Dear gazo,
Given a sample of an unknown homogeneous substance, you would want to
subdivide it into pieces and take several measurements of mass and
volume, say twenty or thirty for the sake of statistical significance.
Next, you would plot these data on a Cartesian graph, with volume
along the horizontal axis and mass on the vertical axis.
The data points will naturally tend to fall near a line, but because
the measurements are only approximations of the true values, you must
find the line that fits best with these measurements. One way to find
the line of best fit is called linear regression. The goal of linear
regression is to minimize a quantity known as R squared, which is an
aggregrate measure of the distances between the data points and a line
drawn near them. The best fit is defined as the line such that no
other line has a smaller R squared.
For more information on linear regression, consult these pages.

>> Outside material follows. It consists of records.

(** * The session-end journal pipeline of [backend/main.py]

    A shallow embedding of [run_journal_pipeline] and [get_journal] and of
    the module-level [journal_cache] they share, with the properties of the
    pipeline proved about it.  The other handlers of [backend/main.py],
    the TrOCR path of [backend/ocr/ocr.py] and [backend/download_llama.py]
    follow, on the same state and the same conventions.

    Conventions of the embedding.
    - A Python [str] is a Rocq [string]; one [ascii] stands for one
      character of the Python string.
    - A Python [dict] with string keys is a [gmap string _]; the cache is a
      dict of dicts.
    - The collaborators ([process_session], [StorageDB], [search_similar],
      [llm_service]) live outside this module.  They are taken as
      parameters: each one is a function on an abstract world [W] that
      either returns a value or raises.  An [import] placed right before a
      call, and the [StorageDB()] constructor, are folded into the call
      that follows them: their failure is a failure of that call.
    - [exc] stands for an instance of Python's [Exception], the class named
      in the [except] clause of [run_journal_pipeline].
    - [print] writes to standard output only and is left out.
    - [run_journal_pipeline] is an [async def] without any [await]; once
      started, it runs to its end without interleaving, so one run is one
      state transformer. *)

From Stdlib Require Import String Ascii Lia QArith DecimalString DecimalNat.
From stdpp Require Import base strings list gmap fin_maps.

Local Open Scope string_scope.
Local Open Scope nat_scope.

(** ** Python values that appear in the cache and in responses *)

(** The values stored under the keys of an entry: a [str] or [None]. *)
Inductive pyval : Type :=
| PyStr (s : string)
| PyNone.

#[global] Instance pyval_eq_dec : EqDecision pyval.
Proof. solve_decision. Defined.

(** A cache entry and a poll response are dicts from field name to value. *)
Abbreviation pydict := (gmap string pyval).

(** [journal_cache = {}]: session id to entry. *)
Abbreviation cache := (gmap string (gmap string pyval)).

(** An instance of [Exception]; [str_of e] is [str(e)]. *)
Record exc : Type := Exception { str_of : string }.

(** The outcome of a call: a value, or a raised exception. *)
Inductive result (A : Type) : Type :=
| Ok (a : A)
| Raise (e : exc).
Arguments Ok {A} a.
Arguments Raise {A} e.

(** ** Strings *)

Definition nl : string := String "010"%char EmptyString.

(** Truth value of a [str] in a condition: false exactly for [""]. *)
Definition truthy (s : string) : bool :=
  match s with
  | EmptyString => false
  | String _ _ => true
  end.

(** [s[:stop]]: the characters before index [stop], clipped to the length
    of [s]. *)
Fixpoint slice_to (stop : nat) (s : string) : string :=
  match stop, s with
  | O, _ => EmptyString
  | S _, EmptyString => EmptyString
  | S stop', String c s' => String c (slice_to stop' s')
  end.

(** [sep.join(items)]. *)
Fixpoint join (sep : string) (items : list string) : string :=
  match items with
  | [] => EmptyString
  | x :: rest =>
      match rest with
      | [] => x
      | _ :: _ => x +:+ sep +:+ join sep rest
      end
  end.

(** [needle] occurs in [hay] as a contiguous run of characters. *)
Definition contains (needle hay : string) : Prop :=
  exists pre post, hay = pre +:+ needle +:+ post.

(** ** Raw events and the session document *)

(** A row returned by [get_raw_events_by_session]; the pipeline reads the
    keys ["source"] and ["text"] only. *)
Record event : Type := Event { source : string; text : string }.

(** [event["source"] in ("asr", "ocr")]. *)
Definition in_asr_ocr (src : string) : bool :=
  String.eqb src "asr" || String.eqb src "ocr".

(** The generator [event["text"] for event in raw_events if ...]. *)
Fixpoint doc_texts (raw_events : list event) : list string :=
  match raw_events with
  | [] => []
  | ev :: rest =>
      if in_asr_ocr (source ev) then text ev :: doc_texts rest
      else doc_texts rest
  end.

(** [full_doc = "\n".join(...)]. *)
Definition full_doc (raw_events : list event) : string :=
  join nl (doc_texts raw_events).

(** The session document as the specification words it: the texts of the
    events whose source is [ocr] or [asr], in stored order, joined by
    newlines. *)
Definition session_document_spec (events : list event) : string :=
  String.concat nl
    (text <$> filter (fun ev => source ev = "ocr" \/ source ev = "asr") events).

(** ** Context selection, prompt and displayed memory *)

(** Step 4 of the pipeline: [remedy_context] starts as [""] and, when
    [similar_results] is non-empty, becomes [similar_results[0][1]]. *)
Definition remedy_context {score : Type}
    (similar_results : list (score * string)) : string :=
  match similar_results with
  | [] => ""
  | top_result :: _ => snd top_result
  end.

(** The indentation the template lines carry inside the source file. *)
Definition ind : string := "            ".

(** The f-string of the [if remedy_context:] branch. *)
Definition prompt_with_context (full_doc remedy_context : string) : string :=
  nl +:+
  ind +:+ "Current session:" +:+ nl +:+
  ind +:+ "```" +:+ full_doc +:+ "```" +:+ nl +:+
  ind +:+ nl +:+
  ind +:+ "This is the most relevant past experience that could be helpful for this results:" +:+ nl +:+
  ind +:+ "```" +:+ remedy_context +:+ "```" +:+ nl +:+
  ind +:+ nl +:+
  ind +:+ "Task: Analyze the current session and provide:" +:+ nl +:+
  ind +:+ "1) A brief summary of the current situation and emotions (1-2 sentences)" +:+ nl +:+
  ind +:+ "2) Actionable guidance that draws insight from the related past experience" +:+ nl +:+
  ind +:+ nl +:+
  ind +:+ "If the past experience contains a successful approach or solution, reference it specifically." +:+ nl +:+
  ind +:+ "Keep response under 120 words and make it personal and actionable." +:+ nl +:+
  ind.

(** The f-string of the [else] branch. *)
Definition prompt_no_context (full_doc : string) : string :=
  nl +:+
  ind +:+ "Current session:" +:+ nl +:+
  ind +:+ "```" +:+ full_doc +:+ "```" +:+ nl +:+
  ind +:+ nl +:+
  ind +:+ "Task: Analyze this session and provide:" +:+ nl +:+
  ind +:+ "1) A brief summary of the current situation and emotions (1-2 sentences)  " +:+ nl +:+
  ind +:+ "2) Thoughtful, actionable guidance based on the content" +:+ nl +:+
  ind +:+ nl +:+
  ind +:+ "Keep response under 120 words and make it personal and actionable." +:+ nl +:+
  ind.

(** Step 5: the prompt handed to the generation backend. *)
Definition prompt (full_doc remedy_context : string) : string :=
  if truthy remedy_context then prompt_with_context full_doc remedy_context
  else prompt_no_context full_doc.

(** [remedy_context[:200] if remedy_context else None]. *)
Definition related_memory (remedy_context : string) : pyval :=
  if truthy remedy_context then PyStr (slice_to 200 remedy_context)
  else PyNone.

(** The with-context template as the specification prints it. *)
Definition with_context_template_spec (document context : string) : string :=
  "Current session: `" +:+ document +:+
  "` — This is the most relevant past experience that could be helpful for this result: `" +:+
  context +:+
  "` — Task: (1) summarize current situation/emotion in 1-2 sentences, (2) give actionable guidance drawing on the related past experience, referencing a specific past solution if one exists. Keep response under 120 words, personal and actionable.".

(** ** State, exceptions and the collaborators *)

Section Pipeline.

Context {W score : Type}.

(** What a run can touch: the collaborators' world (event store, index,
    model) and the module-level [journal_cache]. *)
Record state : Type := State { world : W; journal_cache : cache }.

(** A computation reads and writes the state and returns or raises.  The
    state reached when an exception is raised is kept: Python does not roll
    back. *)
Definition M (A : Type) : Type := state -> result A * state.

Definition ret {A : Type} (a : A) : M A := fun st => (Ok a, st).

Definition bind {A B : Type} (m : M A) (k : A -> M B) : M B :=
  fun st =>
    match m st with
    | (Ok a, st') => k a st'
    | (Raise e, st') => (Raise e, st')
    end.

Notation "'let*' x := m 'in' k" := (bind m (fun x => k))
  (at level 10, x name, m at level 100, k at level 200).

(** [try: body except Exception as e: handler(e)]. *)
Definition try_except {A : Type} (body : M A) (handler : exc -> M A) : M A :=
  fun st =>
    match body st with
    | (Ok a, st') => (Ok a, st')
    | (Raise e, st') => handler e st'
    end.

(** A call into a collaborator: it acts on the world and never on the
    cache, which is private to this module. *)
Definition call {A : Type} (f : W -> result A * W) : M A :=
  fun st =>
    match f (world st) with
    | (r, w') => (r, State w' (journal_cache st))
    end.

(** [journal_cache[session_id] = entry]. *)
Definition cache_set (session_id : string) (entry : pydict) : M unit :=
  fun st =>
    (Ok tt, State (world st) (<[session_id := entry]> (journal_cache st))).

(** [journal_cache.get(session_id)]: [None] when the key is missing. *)
Definition cache_get (session_id : string) : M (option pydict) :=
  fun st => (Ok (journal_cache st !! session_id), st).

(** The collaborators of the pipeline.  [process_session] returns node ids
    (only counted, for the log); the history given to [generate_response]
    is a list of dicts. *)
Record collaborators : Type := Collaborators {
  process_session : string -> W -> result (list string) * W;
  get_raw_events_by_session : string -> W -> result (list event) * W;
  search_similar : string -> nat -> W -> result (list (score * string)) * W;
  generate_response : string -> list pydict -> W -> result string * W
}.

(** ** The cache entries the pipeline writes *)

(** [{"summary_action": response, "related_memory": ...}]. *)
Definition success_entry (response : string) (memory : pyval) : pydict :=
  <["related_memory" := memory]> (<["summary_action" := PyStr response]> ∅).

(** [{"error": str(e)}]. *)
Definition error_entry (e : exc) : pydict :=
  <["error" := PyStr (str_of e)]> ∅.

(** ** [run_journal_pipeline] *)

(** The body of the [try] block, steps 1 to 6. *)
Definition pipeline_body (env : collaborators) (session_id : string) : M unit :=
  let* node_ids := call (process_session env session_id) in
  let* raw_events := call (get_raw_events_by_session env session_id) in
  let full_doc := full_doc raw_events in
  let* similar_results := call (search_similar env full_doc 3) in
  let remedy_context := remedy_context similar_results in
  let prompt := prompt full_doc remedy_context in
  let* response := call (generate_response env prompt []) in
  cache_set session_id (success_entry response (related_memory remedy_context)).

Definition run_journal_pipeline (env : collaborators) (session_id : string)
    : M unit :=
  try_except (pipeline_body env session_id)
    (fun e => cache_set session_id (error_entry e)).

(** ** [get_journal] *)

(** Truth value of [entry] in [if entry:]: [None] and the empty dict are
    false. *)
Definition entry_truthy (entry : option pydict) : bool :=
  match entry with
  | None => false
  | Some d => negb (bool_decide (d = ∅))
  end.

(** [{"status": "processing", "session_id": session_id}]. *)
Definition processing_response (session_id : string) : pydict :=
  <["session_id" := PyStr session_id]> (<["status" := PyStr "processing"]> ∅).

(** [{"status": "done", "session_id": session_id, **entry}]: the keys of
    [entry] are set last and win over the two set before them. *)
Definition done_response (session_id : string) (entry : pydict) : pydict :=
  entry ∪ <["session_id" := PyStr session_id]> (<["status" := PyStr "done"]> ∅).

Definition get_journal (session_id : string) : M pydict :=
  let* entry := cache_get session_id in
  if entry_truthy entry then ret (done_response session_id (default ∅ entry))
  else ret (processing_response session_id).

(** [n] polls of [session_id] in a row, the responses thrown away. *)
Fixpoint poll_times (n : nat) (session_id : string) : M unit :=
  match n with
  | O => ret tt
  | S n' => let* _ := get_journal session_id in poll_times n' session_id
  end.

(** ** Cache states the program can be in *)

(** The cache starts empty and [run_journal_pipeline] is its only writer. *)
Inductive reachable : cache -> Prop :=
| reachable_init : reachable ∅
| reachable_run (env : collaborators) (session_id : string) (st : state) :
    reachable (journal_cache st) ->
    reachable (journal_cache (snd (run_journal_pipeline env session_id st))).

End Pipeline.

Arguments state : clear implicits.
Arguments M : clear implicits.
Arguments collaborators : clear implicits.
Arguments reachable : clear implicits.

(** The two shapes an entry written by the pipeline has. *)
Definition entry_shape (entry : pydict) : Prop :=
  (exists (response : string) (memory : pyval),
      entry = success_entry response memory) \/
  (exists e : exc, entry = error_entry e).

(** [env] with its similarity search replaced by [search]. *)
Definition with_search {W score : Type} (env : collaborators W score)
    (search : string -> nat -> W -> result (list (score * string)) * W)
    : collaborators W score :=
  Collaborators (process_session env) (get_raw_events_by_session env)
    search (generate_response env).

David M. Lane: Regression Line
http://davidmlane.com/hyperstat/A115370.html
Stefan Waner: Regression: Fitting Functions to Data
http://people.hofstra.edu/faculty/Stefan_Waner/calctopic1/regression.html
Once you have found the line of best fit by linear regression, you are
in a position to calculate the experimentally observed density of the
mystery solid, since the density in such a graph is the slope of the
line. Subsequently, a comparison of the experimentally observed
density with a table of known substance densities should allow for an
identification or at least a narrowing down of the unknown substance.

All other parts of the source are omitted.